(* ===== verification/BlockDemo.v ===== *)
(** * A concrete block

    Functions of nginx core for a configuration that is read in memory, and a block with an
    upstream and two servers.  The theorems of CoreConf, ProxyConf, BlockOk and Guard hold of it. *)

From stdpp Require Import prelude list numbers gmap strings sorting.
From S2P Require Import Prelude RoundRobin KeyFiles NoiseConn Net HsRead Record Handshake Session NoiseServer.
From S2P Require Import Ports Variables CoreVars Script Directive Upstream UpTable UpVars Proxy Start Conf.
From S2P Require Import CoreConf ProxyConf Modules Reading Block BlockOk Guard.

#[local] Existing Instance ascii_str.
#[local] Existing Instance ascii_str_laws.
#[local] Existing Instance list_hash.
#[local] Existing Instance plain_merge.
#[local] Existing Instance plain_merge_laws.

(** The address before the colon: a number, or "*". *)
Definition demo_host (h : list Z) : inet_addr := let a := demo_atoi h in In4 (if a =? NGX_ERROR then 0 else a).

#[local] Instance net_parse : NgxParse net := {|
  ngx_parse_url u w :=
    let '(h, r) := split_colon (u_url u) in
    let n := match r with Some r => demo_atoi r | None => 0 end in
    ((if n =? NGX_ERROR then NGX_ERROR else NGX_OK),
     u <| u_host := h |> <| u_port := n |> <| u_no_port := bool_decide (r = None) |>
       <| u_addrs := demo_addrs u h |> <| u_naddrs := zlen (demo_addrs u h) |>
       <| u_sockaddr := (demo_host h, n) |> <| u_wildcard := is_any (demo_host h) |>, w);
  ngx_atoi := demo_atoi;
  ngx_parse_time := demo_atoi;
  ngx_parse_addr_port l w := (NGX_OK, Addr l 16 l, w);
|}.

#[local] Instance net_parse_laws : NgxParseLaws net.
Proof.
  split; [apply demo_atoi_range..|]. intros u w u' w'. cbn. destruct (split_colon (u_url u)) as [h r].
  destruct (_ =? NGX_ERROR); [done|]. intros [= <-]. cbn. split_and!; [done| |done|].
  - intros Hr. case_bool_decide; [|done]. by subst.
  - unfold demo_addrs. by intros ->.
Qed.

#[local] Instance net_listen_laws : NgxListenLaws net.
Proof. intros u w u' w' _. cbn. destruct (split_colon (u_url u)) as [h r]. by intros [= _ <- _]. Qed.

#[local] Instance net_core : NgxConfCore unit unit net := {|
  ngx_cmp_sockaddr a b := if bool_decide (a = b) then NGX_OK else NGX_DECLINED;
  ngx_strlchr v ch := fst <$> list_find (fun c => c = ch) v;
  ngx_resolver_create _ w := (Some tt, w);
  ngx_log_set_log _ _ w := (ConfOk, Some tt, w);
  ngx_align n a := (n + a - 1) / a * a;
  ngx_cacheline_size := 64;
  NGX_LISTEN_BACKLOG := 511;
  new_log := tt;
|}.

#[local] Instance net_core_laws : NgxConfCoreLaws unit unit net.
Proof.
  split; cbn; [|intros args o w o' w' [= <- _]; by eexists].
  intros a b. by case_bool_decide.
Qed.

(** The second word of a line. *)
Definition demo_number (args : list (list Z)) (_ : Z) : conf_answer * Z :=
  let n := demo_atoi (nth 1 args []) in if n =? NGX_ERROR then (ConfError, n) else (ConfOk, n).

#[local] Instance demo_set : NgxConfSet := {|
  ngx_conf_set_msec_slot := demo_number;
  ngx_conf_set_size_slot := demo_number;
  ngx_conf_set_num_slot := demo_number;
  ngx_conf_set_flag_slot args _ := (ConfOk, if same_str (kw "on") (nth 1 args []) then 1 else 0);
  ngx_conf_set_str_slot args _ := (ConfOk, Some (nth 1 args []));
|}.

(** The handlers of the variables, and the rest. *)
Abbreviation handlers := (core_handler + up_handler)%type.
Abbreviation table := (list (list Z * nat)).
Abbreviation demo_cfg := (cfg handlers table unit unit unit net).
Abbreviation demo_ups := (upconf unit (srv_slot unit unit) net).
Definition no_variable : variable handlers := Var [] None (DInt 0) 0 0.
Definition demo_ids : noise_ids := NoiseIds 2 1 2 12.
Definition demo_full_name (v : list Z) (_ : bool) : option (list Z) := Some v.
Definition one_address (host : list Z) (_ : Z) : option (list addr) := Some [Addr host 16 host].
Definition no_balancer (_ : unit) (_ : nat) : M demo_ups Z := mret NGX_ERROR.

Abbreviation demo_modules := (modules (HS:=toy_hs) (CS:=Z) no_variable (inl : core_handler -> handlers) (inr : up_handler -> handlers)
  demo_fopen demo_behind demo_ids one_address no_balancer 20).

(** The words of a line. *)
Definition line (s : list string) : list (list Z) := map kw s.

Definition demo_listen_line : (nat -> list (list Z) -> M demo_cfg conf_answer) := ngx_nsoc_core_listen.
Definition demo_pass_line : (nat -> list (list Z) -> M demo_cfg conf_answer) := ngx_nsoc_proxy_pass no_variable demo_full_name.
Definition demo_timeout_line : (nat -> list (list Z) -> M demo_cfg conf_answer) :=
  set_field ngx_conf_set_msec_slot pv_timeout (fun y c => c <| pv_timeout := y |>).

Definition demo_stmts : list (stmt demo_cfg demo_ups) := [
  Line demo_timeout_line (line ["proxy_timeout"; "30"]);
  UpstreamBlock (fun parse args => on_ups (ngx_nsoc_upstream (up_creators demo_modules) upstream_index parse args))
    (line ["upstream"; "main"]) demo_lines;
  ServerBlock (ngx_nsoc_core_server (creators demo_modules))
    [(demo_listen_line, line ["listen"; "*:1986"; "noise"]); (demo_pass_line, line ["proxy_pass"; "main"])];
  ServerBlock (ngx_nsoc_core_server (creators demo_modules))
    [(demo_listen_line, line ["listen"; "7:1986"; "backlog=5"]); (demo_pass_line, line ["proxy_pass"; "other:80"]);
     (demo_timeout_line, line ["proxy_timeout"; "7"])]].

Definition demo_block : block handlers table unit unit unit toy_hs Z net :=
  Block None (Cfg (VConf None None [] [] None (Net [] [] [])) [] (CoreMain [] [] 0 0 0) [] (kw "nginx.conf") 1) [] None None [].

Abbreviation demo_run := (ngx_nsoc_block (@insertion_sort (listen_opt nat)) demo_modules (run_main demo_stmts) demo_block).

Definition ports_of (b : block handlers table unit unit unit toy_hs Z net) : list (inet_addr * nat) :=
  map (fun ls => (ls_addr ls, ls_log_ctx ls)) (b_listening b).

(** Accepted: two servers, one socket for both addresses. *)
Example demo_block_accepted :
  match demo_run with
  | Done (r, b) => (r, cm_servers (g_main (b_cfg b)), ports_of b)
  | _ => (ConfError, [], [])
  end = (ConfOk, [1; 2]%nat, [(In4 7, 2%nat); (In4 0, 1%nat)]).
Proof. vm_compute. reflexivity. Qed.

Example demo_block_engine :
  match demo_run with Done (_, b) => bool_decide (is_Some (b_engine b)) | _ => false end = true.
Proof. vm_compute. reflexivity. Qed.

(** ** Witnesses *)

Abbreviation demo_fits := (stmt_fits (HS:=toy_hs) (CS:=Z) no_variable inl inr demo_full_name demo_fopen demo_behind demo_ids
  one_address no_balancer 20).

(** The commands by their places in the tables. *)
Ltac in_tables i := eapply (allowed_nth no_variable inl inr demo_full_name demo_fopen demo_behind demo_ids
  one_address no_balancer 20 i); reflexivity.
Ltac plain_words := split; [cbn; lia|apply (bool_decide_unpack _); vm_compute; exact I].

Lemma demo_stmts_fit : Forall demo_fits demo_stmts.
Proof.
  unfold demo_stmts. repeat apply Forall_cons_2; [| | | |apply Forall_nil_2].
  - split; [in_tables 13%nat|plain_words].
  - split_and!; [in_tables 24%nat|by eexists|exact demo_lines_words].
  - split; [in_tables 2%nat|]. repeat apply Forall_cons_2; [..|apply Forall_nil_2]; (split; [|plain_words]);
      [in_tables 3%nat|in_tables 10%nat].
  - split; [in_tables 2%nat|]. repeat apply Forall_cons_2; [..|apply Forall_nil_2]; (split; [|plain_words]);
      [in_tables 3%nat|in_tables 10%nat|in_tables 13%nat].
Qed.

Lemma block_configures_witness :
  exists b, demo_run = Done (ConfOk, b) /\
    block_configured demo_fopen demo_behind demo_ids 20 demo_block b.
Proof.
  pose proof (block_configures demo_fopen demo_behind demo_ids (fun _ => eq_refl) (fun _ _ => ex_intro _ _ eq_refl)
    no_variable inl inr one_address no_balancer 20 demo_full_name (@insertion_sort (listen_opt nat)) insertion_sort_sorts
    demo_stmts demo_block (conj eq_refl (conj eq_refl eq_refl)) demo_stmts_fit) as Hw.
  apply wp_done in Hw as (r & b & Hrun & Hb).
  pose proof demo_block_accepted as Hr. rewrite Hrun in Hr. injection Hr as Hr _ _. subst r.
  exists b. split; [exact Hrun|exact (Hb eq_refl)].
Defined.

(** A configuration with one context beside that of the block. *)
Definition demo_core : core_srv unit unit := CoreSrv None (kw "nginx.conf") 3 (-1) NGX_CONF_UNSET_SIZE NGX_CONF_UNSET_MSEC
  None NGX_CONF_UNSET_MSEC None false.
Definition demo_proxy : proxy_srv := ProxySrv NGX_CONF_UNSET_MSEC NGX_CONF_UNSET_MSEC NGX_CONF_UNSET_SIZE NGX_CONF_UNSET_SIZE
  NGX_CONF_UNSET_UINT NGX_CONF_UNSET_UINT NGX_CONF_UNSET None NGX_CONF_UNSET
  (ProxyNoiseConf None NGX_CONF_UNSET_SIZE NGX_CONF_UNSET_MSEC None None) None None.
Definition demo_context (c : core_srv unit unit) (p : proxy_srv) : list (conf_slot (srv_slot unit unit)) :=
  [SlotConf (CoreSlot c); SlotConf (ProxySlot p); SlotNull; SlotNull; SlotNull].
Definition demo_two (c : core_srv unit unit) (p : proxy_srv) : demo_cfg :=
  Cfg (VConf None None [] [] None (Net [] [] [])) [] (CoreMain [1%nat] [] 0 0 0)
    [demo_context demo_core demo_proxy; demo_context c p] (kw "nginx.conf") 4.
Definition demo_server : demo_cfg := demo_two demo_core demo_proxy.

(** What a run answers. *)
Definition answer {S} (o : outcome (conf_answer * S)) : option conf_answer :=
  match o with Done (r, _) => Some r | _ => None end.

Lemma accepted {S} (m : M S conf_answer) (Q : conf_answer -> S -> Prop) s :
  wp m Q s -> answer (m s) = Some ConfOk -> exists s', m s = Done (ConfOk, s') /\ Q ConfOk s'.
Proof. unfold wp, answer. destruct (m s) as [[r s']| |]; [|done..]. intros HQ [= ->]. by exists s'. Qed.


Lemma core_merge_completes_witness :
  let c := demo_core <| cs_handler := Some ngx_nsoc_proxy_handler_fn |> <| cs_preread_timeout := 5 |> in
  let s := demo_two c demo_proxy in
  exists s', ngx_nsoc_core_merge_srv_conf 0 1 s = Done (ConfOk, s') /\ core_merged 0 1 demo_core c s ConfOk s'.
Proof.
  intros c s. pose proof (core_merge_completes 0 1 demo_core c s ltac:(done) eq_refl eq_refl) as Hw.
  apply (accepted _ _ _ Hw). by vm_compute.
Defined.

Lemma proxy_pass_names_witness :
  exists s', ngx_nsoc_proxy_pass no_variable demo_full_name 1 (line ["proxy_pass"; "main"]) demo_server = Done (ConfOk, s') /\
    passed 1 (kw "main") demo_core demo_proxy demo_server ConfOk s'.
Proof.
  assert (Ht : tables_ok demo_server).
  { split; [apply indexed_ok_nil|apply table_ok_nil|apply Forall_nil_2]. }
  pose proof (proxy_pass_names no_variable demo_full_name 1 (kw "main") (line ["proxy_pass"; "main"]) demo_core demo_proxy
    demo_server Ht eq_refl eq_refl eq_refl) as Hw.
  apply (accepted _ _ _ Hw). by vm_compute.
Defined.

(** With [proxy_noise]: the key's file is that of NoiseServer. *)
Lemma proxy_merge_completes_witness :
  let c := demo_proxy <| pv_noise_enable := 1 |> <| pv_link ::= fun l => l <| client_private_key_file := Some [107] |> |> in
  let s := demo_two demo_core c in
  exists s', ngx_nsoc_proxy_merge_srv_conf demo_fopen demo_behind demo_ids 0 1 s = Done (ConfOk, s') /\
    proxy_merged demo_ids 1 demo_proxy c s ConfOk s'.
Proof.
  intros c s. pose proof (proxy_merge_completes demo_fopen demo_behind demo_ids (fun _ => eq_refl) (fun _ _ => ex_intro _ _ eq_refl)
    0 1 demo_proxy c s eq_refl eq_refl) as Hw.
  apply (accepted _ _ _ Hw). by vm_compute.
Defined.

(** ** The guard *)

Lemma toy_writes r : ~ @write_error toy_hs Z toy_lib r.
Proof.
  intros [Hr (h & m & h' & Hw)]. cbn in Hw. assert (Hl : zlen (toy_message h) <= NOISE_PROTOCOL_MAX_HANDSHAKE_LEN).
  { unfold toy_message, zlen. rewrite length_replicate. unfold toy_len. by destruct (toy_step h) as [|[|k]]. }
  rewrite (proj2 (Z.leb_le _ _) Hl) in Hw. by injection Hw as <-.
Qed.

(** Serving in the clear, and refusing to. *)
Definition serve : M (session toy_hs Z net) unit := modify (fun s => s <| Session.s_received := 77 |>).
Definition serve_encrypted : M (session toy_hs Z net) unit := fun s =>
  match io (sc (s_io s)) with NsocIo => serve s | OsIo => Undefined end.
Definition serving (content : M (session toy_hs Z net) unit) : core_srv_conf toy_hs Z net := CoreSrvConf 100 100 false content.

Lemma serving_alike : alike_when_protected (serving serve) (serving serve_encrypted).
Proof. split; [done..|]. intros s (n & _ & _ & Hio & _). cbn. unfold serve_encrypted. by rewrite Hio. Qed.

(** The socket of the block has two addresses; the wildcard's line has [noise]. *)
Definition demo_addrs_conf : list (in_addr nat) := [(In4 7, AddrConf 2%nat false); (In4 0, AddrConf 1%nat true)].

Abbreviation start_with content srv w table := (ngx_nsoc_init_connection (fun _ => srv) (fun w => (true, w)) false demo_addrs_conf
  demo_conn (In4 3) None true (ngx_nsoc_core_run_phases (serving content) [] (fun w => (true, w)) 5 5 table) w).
****
• Exercise: Retype word for word everything in the listing above from the line that holds "#[local] Instance net_parse : NgxParse" down to the line that holds "<| u_addrs := demo_addrs". Keep both end lines and leave out the rest.

• Solution to this task:
#[local] Instance net_parse : NgxParse net := {|
  ngx_parse_url u w :=
    let '(h, r) := split_colon (u_url u) in
    let n := match r with Some r => demo_atoi r | None => 0 end in
    ((if n =? NGX_ERROR then NGX_ERROR else NGX_OK),
     u <| u_host := h |> <| u_port := n |> <| u_no_port := bool_decide (r = None) |>
       <| u_addrs := demo_addrs u h |> <| u_naddrs := zlen (demo_addrs u h) |>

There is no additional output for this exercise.